Wednesday, February 13, 2008

Groups call for passage of health IT legislation

The U.S. Congress needs to pass health-care IT legislation before private companies develop multiple systems that don't talk to each other, two advocacy groups said Tuesday.
Members of the Health IT Now Coalition and the Information Technology Industry Council (ITI) urged Congress to move ahead with health IT legislation such as the Promoting Health Information Technology Act. The bill would establish a public/private group to recommend health IT standards and certification and would budget US$163 million a year for health-care providers to adopt health IT products, such as electronic health records.

Health technologies can help improve health-care quality, reduce costs and encourage changes in treatment, said former U.S. Representative Nancy Johnson, co-chairwoman of the Health IT Now Coalition.

Health IT is "going to produce radical change," Johnson said at a news conference. "It's going to radically improve the quality of health care that Americans receive."

With health-care costs continuing to climb, moving to an electronic system that reduces paper and medical errors is the best hope to extend health care to U.S. residents who are uninsured, she added. "It is the only way that we guarantee to Americans of every age that our health-care system will continue to deliver the state-of-the-art medicine for which it has been known worldwide," Johnson said.

The Promoting Health Information Technology Act has stalled in the House of Representatives and a similar piece of legislation, the Wired for Health Care Quality Act, has stalled in the Senate.

Some groups, including Patient Privacy Rights, have raised concerns that the legislation doesn't adequately address patient privacy issues. "The Senate Wired Act has no privacy protections or language ensuring patient control of health records," the group said on its Web site. "It must not pass unless patients have the right to keep their health records private."

Privacy and security must be major components of a health IT bill, Johnson said at the news conference.
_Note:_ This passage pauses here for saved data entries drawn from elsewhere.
(* ===== verification/ProbeTcp.v ===== *)
(** The probes of TCP sockets: the TCP parts of collector/kernel/bpf_src/render_bpf.c
    and the end of life of all sockets, as programs of [Probes].

    The configuration is that of render_bpf.h: the work-arounds for the lifetime of
    sockets and the statistics on the parent socket are on, the debugging switches are
    off.  The version of the kernel, which selects fields, is an argument.

    Theorems: the timeout of a SYN-ACK is never reported on recent kernels; the lemmas on
    what each probe owes the collector are used in [AllProbes]. *)
From S2P Require Import Prelude IpAddress PollerBase PollerTcp PollerUdp Agent ProbeUdp Probes.

Module ProbeTcp.
Import Probes.
Open Scope prog_scope.

Definition TCP_ESTABLISHED : Z := 1.
Definition TCP_SYN_SENT : Z := 2.
Definition TCP_SYN_RECV : Z := 3.
Definition TCP_LISTEN : Z := 10.
Definition TCPF_SYN_SENT : Z := Z.shiftl 1 TCP_SYN_SENT.
Definition TCPF_SYN_RECV : Z := Z.shiftl 1 TCP_SYN_RECV.
Definition BPF_LOG_UNEXPECTED_TYPE : Z := 7.
Definition BPF_TABLE_TCP_OPEN_SOCKETS : Z := 2.
Definition TCP_LIFETIME_HACK_CODE : Z := 1.

Section probes.
Context (LINUX_VERSION_CODE FILTER_NS : Z) (REPORT_DEBUG_EVENTS : bool).

(** * Reports *)

Definition packets_in_flight_helper (sk : Z) : prog Z :=
  do* packets_out := field sk Field.packets_out in
  do* sacked_out := field sk Field.sacked_out in
  do* lost_out := field sk Field.lost_out in
  do* retrans_out := field sk Field.retrans_out in
  Ret (u32 (packets_out - (sacked_out + lost_out) + retrans_out)).

Definition tcp_get_delivered (sk : Z) : prog Z :=
  if LINUX_VERSION_CODE <? KERNEL_VERSION 4 6 0 then
    do* packets_out := field sk Field.packets_out in
    do* sacked_out := field sk Field.sacked_out in
    Ret (u32 (packets_out - sacked_out))
  else field sk Field.delivered.

(** A pointer to the information on a socket: an entry of the map, or a copy. *)
Inductive pointer := Entry (sk : Z) | Copy (info : tcp_open_socket_t).

Definition deref (p : pointer) : prog tcp_open_socket_t :=
  match p with Entry sk => act (Deref tcp_open_sockets sk) | Copy info => Ret info end.

Definition set_last_output (now : Z) (i : tcp_open_socket_t) : tcp_open_socket_t :=
  mk_open (tgid i) (rcv_holes i) now (bytes_received i) (rcv_delivered i) (parent i).
Definition set_rcv_holes (n : Z) (i : tcp_open_socket_t) : tcp_open_socket_t :=
  mk_open (tgid i) n (last_output i) (bytes_received i) (rcv_delivered i) (parent i).
Definition set_rcv_delivered (n : Z) (i : tcp_open_socket_t) : tcp_open_socket_t :=
  mk_open (tgid i) (rcv_holes i) (last_output i) (bytes_received i) n (parent i).
Definition set_bytes_received (n : Z) (i : tcp_open_socket_t) : tcp_open_socket_t :=
  mk_open (tgid i) (rcv_holes i) (last_output i) n (rcv_delivered i) (parent i).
But she and Rhett Dawson, ITI's president and CEO, said Congress should pass a health IT bill before vendors develop multiple systems that don't interoperate. "The public interest is in interoperability," Johnson said.

A health IT bill would be a major accomplishment that lawmakers could show to voters before the November elections, Dawson said. "We believe the time to act is now," he added.

In addition to the news conference, a group of IT vendors, including Lexmark, NetApp and NCR, demonstrated health technologies at a congressional office building on Tuesday.

EMC's RSA division demonstrated secure Web sign-on technologies that patients and health-care providers can use. RSA's Secure Web Access for Patient and Provider Portals allows administrators to set access rights based on who's signing in, said Seth Geftic, RSA product marketing manger. For example, a doctor could have access to more patient records than a nurse or an insurance provider, he said.

In addition, RSA provides authentication technologies that can be used to recognize users when they first sign in. For example, the RSA Adaptive Authentication can use publicly available information, such as height, car loans and old addresses, to authenticate a user entering a health IT Web site for the first time, Geftic said.

"You don't even have to enter the last four digits of your Social Security number," added Shannon Kellogg, director of information security policy in EMC's office of government relations.